YOUR INSTRUCTIONS :: Report every line of the data where the string "reflexivity" appears.

───── INPUT DATA ─────

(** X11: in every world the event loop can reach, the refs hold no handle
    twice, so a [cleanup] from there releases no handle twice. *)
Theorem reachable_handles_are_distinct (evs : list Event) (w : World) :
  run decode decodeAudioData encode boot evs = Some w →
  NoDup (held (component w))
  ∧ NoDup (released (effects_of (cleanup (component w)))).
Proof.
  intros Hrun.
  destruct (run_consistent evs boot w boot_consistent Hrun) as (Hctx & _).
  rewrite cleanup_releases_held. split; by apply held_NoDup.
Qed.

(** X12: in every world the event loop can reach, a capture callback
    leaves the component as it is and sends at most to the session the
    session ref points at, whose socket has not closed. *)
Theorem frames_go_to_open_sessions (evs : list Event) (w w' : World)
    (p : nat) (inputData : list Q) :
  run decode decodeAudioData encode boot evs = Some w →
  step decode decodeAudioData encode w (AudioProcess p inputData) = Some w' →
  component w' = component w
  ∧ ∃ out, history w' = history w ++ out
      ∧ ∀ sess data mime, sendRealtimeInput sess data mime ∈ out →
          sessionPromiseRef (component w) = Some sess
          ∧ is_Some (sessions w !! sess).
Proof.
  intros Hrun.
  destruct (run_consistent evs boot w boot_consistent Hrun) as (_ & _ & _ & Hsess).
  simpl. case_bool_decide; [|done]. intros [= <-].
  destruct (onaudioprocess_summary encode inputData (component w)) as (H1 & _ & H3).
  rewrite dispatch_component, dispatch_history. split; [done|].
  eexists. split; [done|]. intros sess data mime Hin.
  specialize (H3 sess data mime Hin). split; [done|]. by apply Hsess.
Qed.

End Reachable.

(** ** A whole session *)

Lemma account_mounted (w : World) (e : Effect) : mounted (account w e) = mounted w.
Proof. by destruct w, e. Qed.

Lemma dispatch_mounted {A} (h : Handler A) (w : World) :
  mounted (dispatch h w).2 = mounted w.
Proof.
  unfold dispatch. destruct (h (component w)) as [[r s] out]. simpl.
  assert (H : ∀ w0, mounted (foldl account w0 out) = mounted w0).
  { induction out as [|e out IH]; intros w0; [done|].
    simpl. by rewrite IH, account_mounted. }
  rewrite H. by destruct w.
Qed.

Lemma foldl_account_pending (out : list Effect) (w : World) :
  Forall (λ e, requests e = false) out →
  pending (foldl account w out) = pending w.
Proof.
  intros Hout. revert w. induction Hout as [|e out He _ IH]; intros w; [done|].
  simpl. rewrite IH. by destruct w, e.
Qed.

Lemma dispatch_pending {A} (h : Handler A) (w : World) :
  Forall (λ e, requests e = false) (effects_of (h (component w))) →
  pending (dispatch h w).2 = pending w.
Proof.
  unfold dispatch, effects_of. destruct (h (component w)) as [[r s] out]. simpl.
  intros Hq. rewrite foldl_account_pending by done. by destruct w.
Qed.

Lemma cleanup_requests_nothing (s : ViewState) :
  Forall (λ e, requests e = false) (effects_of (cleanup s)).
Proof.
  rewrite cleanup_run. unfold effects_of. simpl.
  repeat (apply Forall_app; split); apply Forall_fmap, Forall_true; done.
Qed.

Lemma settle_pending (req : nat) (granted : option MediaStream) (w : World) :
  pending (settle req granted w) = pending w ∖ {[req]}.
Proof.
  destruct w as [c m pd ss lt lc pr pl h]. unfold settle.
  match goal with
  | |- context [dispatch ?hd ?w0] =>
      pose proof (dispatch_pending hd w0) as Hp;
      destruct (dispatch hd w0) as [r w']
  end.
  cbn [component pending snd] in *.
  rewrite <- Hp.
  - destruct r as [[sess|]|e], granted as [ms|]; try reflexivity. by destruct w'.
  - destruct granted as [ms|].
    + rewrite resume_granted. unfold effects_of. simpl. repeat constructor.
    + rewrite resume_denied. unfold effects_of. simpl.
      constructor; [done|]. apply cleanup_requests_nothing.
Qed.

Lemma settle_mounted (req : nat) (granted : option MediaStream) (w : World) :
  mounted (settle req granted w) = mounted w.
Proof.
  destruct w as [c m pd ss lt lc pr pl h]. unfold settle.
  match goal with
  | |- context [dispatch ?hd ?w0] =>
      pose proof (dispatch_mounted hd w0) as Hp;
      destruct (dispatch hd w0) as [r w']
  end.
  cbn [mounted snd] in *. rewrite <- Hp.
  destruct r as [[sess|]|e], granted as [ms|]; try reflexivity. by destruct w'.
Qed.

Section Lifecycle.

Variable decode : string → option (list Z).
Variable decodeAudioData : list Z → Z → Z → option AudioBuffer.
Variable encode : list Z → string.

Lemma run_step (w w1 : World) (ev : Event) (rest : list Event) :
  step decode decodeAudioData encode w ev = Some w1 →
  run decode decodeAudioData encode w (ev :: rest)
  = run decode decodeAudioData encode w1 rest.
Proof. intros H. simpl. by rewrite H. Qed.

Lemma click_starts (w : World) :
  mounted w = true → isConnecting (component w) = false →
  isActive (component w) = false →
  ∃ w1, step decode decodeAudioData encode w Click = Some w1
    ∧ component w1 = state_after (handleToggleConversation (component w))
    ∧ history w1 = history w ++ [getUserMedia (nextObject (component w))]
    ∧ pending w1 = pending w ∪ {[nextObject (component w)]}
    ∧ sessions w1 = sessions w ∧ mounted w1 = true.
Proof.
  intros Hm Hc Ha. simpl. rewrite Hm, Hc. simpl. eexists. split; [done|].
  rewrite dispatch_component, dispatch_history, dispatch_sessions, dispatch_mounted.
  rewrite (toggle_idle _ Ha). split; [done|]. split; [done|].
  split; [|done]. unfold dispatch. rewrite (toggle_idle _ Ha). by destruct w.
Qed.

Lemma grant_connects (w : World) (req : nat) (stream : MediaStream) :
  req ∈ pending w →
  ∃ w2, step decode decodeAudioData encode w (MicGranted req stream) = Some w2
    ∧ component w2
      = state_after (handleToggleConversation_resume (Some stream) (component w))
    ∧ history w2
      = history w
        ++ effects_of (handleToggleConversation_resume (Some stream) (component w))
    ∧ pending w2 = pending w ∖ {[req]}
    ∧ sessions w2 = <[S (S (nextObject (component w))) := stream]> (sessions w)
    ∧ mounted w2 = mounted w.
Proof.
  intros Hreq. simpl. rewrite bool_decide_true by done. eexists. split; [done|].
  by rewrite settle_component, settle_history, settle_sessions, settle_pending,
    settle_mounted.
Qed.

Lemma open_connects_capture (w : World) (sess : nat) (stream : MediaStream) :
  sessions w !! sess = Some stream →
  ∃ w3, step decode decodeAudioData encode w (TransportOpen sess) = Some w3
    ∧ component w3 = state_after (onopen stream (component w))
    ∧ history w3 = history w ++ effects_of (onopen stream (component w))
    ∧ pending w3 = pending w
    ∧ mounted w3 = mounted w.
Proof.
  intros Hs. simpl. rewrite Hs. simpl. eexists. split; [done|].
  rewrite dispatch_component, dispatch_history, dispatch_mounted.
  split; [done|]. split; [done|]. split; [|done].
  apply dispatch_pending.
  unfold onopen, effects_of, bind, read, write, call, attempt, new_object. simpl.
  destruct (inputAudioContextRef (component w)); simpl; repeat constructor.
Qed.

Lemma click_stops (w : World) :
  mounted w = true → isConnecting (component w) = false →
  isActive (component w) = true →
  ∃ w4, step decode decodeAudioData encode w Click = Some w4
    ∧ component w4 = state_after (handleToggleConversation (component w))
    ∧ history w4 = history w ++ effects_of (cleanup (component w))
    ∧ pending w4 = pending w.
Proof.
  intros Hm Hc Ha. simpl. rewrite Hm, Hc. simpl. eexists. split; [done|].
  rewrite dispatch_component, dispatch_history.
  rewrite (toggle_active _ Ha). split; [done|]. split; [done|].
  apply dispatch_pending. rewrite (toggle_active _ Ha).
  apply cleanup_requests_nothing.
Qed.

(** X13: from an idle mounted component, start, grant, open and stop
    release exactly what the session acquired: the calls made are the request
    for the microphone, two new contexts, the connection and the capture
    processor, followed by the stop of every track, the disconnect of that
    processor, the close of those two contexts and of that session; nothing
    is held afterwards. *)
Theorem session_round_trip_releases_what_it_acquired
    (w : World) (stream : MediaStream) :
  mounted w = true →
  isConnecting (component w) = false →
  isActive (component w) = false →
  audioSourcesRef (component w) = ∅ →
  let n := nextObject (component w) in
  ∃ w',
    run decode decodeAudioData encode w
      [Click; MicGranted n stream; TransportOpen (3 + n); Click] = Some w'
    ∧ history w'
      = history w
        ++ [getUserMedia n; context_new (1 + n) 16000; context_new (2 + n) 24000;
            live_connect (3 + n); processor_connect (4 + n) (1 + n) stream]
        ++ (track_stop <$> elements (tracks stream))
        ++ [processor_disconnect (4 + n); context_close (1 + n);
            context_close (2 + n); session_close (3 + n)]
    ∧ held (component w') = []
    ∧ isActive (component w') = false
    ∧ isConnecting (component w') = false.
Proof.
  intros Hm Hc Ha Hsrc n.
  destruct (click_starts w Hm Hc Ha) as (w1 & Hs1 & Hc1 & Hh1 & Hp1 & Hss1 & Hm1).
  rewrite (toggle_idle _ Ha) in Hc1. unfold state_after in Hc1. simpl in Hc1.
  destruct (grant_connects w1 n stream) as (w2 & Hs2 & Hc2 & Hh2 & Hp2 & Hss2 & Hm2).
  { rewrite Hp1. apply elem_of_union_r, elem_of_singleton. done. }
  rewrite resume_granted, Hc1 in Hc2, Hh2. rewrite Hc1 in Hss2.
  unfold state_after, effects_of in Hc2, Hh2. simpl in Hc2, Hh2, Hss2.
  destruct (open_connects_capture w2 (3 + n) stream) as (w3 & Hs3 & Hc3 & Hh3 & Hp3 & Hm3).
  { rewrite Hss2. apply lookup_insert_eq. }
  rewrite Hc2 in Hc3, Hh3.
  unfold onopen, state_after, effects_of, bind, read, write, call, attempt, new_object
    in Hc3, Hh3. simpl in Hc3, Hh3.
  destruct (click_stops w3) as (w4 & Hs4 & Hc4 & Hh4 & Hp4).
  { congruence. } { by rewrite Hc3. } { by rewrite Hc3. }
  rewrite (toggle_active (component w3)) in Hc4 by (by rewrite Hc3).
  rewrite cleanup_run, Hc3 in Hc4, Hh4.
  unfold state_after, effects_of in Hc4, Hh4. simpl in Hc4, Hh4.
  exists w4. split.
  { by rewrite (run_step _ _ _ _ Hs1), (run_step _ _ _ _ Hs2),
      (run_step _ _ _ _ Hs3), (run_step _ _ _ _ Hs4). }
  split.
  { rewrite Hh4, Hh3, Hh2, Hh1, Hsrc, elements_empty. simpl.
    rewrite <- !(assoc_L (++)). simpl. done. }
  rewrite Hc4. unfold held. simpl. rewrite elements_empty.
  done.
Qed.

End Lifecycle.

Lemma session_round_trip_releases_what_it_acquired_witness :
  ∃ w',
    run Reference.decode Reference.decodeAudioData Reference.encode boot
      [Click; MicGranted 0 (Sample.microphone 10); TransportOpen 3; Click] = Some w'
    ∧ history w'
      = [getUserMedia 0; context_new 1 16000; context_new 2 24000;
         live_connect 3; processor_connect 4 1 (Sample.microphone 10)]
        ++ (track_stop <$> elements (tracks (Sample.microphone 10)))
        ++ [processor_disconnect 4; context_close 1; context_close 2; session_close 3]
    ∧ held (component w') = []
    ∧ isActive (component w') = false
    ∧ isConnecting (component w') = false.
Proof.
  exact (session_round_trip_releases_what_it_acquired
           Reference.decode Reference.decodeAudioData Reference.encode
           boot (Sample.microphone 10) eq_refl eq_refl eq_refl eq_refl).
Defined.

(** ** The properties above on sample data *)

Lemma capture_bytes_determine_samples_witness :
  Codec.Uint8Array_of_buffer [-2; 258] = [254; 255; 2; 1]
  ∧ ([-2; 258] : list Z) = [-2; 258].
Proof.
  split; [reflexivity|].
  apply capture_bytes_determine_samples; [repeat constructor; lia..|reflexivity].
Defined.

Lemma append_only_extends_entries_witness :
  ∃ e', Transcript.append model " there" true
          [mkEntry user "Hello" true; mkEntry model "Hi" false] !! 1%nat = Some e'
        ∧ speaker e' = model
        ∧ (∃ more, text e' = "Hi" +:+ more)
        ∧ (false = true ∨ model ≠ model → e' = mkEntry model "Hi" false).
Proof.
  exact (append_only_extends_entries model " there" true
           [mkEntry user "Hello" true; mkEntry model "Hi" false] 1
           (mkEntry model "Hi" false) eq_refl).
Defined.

─────

FINAL ANSWER ::
  - destruct r as [[sess|]|e], granted as [ms|]; try reflexivity. by destruct w'.
  destruct r as [[sess|]|e], granted as [ms|]; try reflexivity. by destruct w'.
  split; [reflexivity|].
  apply capture_bytes_determine_samples; [repeat constructor; lia..|reflexivity].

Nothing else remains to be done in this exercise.